What you have to do — Copy each line of the records that holds the string "proved".

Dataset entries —
-*-*-

(* ===== verification/Prelude.v ===== *)
(** * A verification of Sponge

    Sponge is a user-space TCP implementation with the layers below it (IPv4,
    Ethernet, ARP, a router) and the sockets and event loop that connect it to
    an operating system.  This library models its C++ sources under [src/] as
    Rocq functions and proves what makes each part, and their composition,
    correct.

    ** The parts and their files

    Every class is a [Module] with the class's name; its data members are the
    record [t], and each method is a definition of the same name that takes the
    object and returns the new one.  A file is named after the source file it
    models.

    - Integers and streams: [wrapping_integers] (sequence numbers),
      [byte_stream] (the bounded queue between writer and reader),
      [stream_reassembler] (out-of-order excerpts to an in-order stream).
    - Bytes on the wire: [buffer] (shared strings), [parser] (network byte
      order), [util] (Internet checksum, [SystemCall], errors, the clock),
      [random] ([get_random_generator], with the standard's [seed_seq] and
      [mt19937]), [tcp_segment], [ipv4_datagram], [ethernet_frame] (with ARP
      messages), [wire_formats] (the four packet types together), [address];
      [printing] holds the texts of all these and [hexdump].
    - TCP: [tcp_receiver], [tcp_sender] (with its timer and the configuration),
      [tcp_state], [tcp_connection].
    - Below TCP: [network_interface] (ARP), [router].
    - To the operating system: [file_descriptor], [fd_handles] (the handles
      that share a descriptor), [socket], [tun], [eventloop], [fd_adapter] (TCP
      in UDP, in IPv4 on TUN, in IPv4 in Ethernet on TAP, and the lossy
      adapter), [tcp_sponge_socket] (the four rules of the socket, as functions
      on its state), [tcp_sponge_loop] (the rules in the event loop,
      construction, [connect], [listen_and_accept] and the loop),
      [tcp_sponge_life] (the socket's thread, its start, its joining and the
      destructor).
    - Compositions: [end_to_end] (one sender, a network, one receiver),
      [tcp_peers] (two connections and the network between them),
      [segments_made] (what holds of every segment a connection makes),
      [clean_close] (what acknowledgments say of the other end),
      [adapter_carries] (what every adapter promises of the bytes it puts on the
      network, a class with an instance per adapter), [tcp_sponge_pair] (two
      sockets with their adapters and the network between them),
      [program_pair] (two programs, each with its two threads and the kernel's
      socket pair between them, in any interleaving).
    - Programs: [bidirectional_stream_copy], [tcp_benchmark],
      [network_simulator], [command_line] (the option parsers of [tcp_ipv4],
      [tcp_udp] and [tcp_ip_ethernet]), [udp_tcpdump], [apps] (the [main]
      functions of these and of [tcp_native], [webget], [tun] and [selftest]).

    This file holds what they share: the [result] monad, machine integers,
    strings as lists of bytes, and the tactics [word_lia] (bounds of machine
    integers), [zlen] (lengths) and [by_decide].

    ** How C++ is modelled

    - An unsigned integer of [w] bits is a [Z]; every operation that can leave
      the range is followed by its wrap ([u8] to [u64], [⊕] and [⊖] for 64-bit
      addition and subtraction).
    - A method that can throw returns a [result]: a value, an exception
      ([Throw]), or [OutOfFuel].  An expression that C++ leaves undefined is
      [Throw (UndefinedBehaviour _)], so that no theorem gives it a meaning.
    - A loop that is not structural takes fuel, which is chosen from the state
      ([fill_window]: one more than the bytes buffered; [Router.route]: the
      length of each queue; the benchmark's [write_loop]: the bytes still to be
      sent); theorems exclude [OutOfFuel].  Loops driven from outside take the
      list of outside answers ([poll] results, the kernel's answers to a
      partial write) and their theorems hold for every such list, however long.
    - What is not under [src/] is an argument: the kernel's return values,
      [errno] and bytes, the answers of [poll], the clock, the machine's
      entropy.
      What is documented of the kernel and of the C library is a named
      hypothesis ([honest_read], [honest_write], [gai_inet] for [getaddrinfo],
      [shutdown_checks] for a closed descriptor), with witnesses that show it
      can hold.
    - Objects that share state do so in a store ([fd_handles]: handles that
      point to one wrapper).  Threads are interleaved callback by callback
      ([program_pair]): a callback makes at most one call that the other
      thread can see before it ends, apart from [shutdown], and a callback
      that throws ends the program.
    - A program's end is an [outcome]: a value, a call of [exit] with the text
      printed, an exception, [abort], or a loop that has not ended.  Reading
      past [argv] or past a captured packet is undefined behaviour.

    ** What is proved

    - Reliability ([tcp_peers]): two connections over a network that loses,
      repeats, delays and reorders deliver, in both directions, a prefix of
      what was written.  It rests on what [connection_sends_stream] states
      (what is emitted is the stream, correctly numbered), [receiver_in_order] and
      [reassembler_in_order] (what is delivered is the peer's stream), and
      [unwrap_closest].  [sockets_reliable] lifts it to two sockets whose
      adapters exchange bytes: UDP datagrams, IPv4 packets, or Ethernet frames
      with the ARP they need, over a network that also drops and reorders these;
      it is proved against the class of [adapter_carries], whose instances are
      all the adapters of the program.  [programs_reliable] lifts that in turn
      to two programs, from the standard input of one to the standard output of
      the other, whatever the interleaving of the four threads; and
      [threads_are_steps] shows that the loops of the code take no other steps.
    - Completeness ([clean_close]): what a connection acknowledges it has
      assembled, and a sender believes no more than it was told, so a connection
      that is over without a reset has delivered its whole stream; [programs_complete]
      states it of the two programs.
    - Contracts of the components: the stream is a bounded FIFO queue, the
      reassembler is bounded for substrings that start in the window and
      complete for those that lie in it, with an [eof] that the code does not
      lose, the sender fills the window and retransmits as specified, the
      connection acknowledges what occupies sequence space after the peer's SYN,
      closes cleanly and stays reset, the interface neither loses nor floods,
      the router forwards by the longest prefix and never throws, the event loop
      keeps the invariants of its callbacks, and its test for a busy wait never
      fires in the socket.
    - Round trips and rejection: segments, datagrams and whole Ethernet stacks
      parse back; one altered byte is refused; parsing any bytes is total and
      gives fields within their widths ([packets_typed]).  The checksum is that
      of RFC 1071, in whatever pieces it is computed ([checksum_rfc1071]).
    - Resources: no descriptor leaks, and one that its owner does not close
      twice or with an error is closed exactly once ([descriptors_closed_once]).
    - Refinement: the socket, from its constructor through every turn of its
      event loop, drives its connection only through the connection's own
      calls, so what holds of every reachable connection holds of its own.
    - Programs: the stream copy loses nothing; two new interfaces exchange a
      datagram in three steps, the simulator's scenarios succeed, the
      benchmark's strings can differ only by missing bytes.  Options are read back from every command line that is
      made of them, and no command line is read past its end.  The packet
      printer shows a segment as it was sent.  The texts of headers and the hex
      dump lose nothing.
    - Deviations, each with a concrete run: reordered acknowledgments make the
      sender overrun the receiver's window, and the receiver throw
      ([peers_overrun]); a FIN that overtakes lost data ends the stream early
      ([peers_truncated]) and an [eof] that finds the buffer full is forgotten
      ([reassembler_full_eof]); every RST resets a connection, where the tests
      want some ignored ([connection_resets_anywhere]); a segment whose absolute
      sequence number is a multiple of 2^32 is dropped ([receiver_drops_wrapped]); ARP requests do
      not release waiting datagrams ([interface_arp_gaps]); [webget] closes its
      socket before it waits for it and therefore always fails
      ([webget_fails]); the packet printer reads behind a cut IPv4 header
      ([tcpdump_reads], [tcpdump_overreads]); a [close] that failed is repeated
      by the destructor ([failed_close_repeated]); servers ignore the host they
      are told to bind ([server_ignores_host]); a second [connect] on a
      socket that was not waited for ends the program
      ([connect_unjoined_aborts]); and the smaller ones stated as
      theorems in the files concerned.

    Streams are taken to be shorter than 2 GiB where the theorems compare
    positions (the unwrapping of sequence numbers is only then unambiguous), and
    64-bit counters of bytes written not to overflow.

    ** What is not modelled

    What the programs write to [cerr].  The conversion of a loss rate in
    floating point, the resolution of names and the words that [random_device]
    yields, which are arguments.  In [apps], where a program is a function of
    the kernel's answers, the socket's thread runs from the opening of the
    connection to its join and its interleaving with the owner is not seen;
    [program_pair] is about that interleaving.  [program_pair] shows safety
    only: that the kernel and the network make progress is not assumed, so no
    theorem says that everything arrives.  Data races on the socket's members
    between [connect] or the destructor and the thread are outside the model,
    since the thread runs only between its start and its join.  The templates
    and declarations of headers, deleted and defaulted members and conversion
    operators have no behaviour to model. *)

From Stdlib Require Export ZArith Lia.
From stdpp Require Export base option list list_numbers gmap strings.
From Stdlib Require Export Strings.Byte.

-*-*-

Solution for this exercise —
    ** What is proved
      it is proved against the class of [adapter_carries], whose instances are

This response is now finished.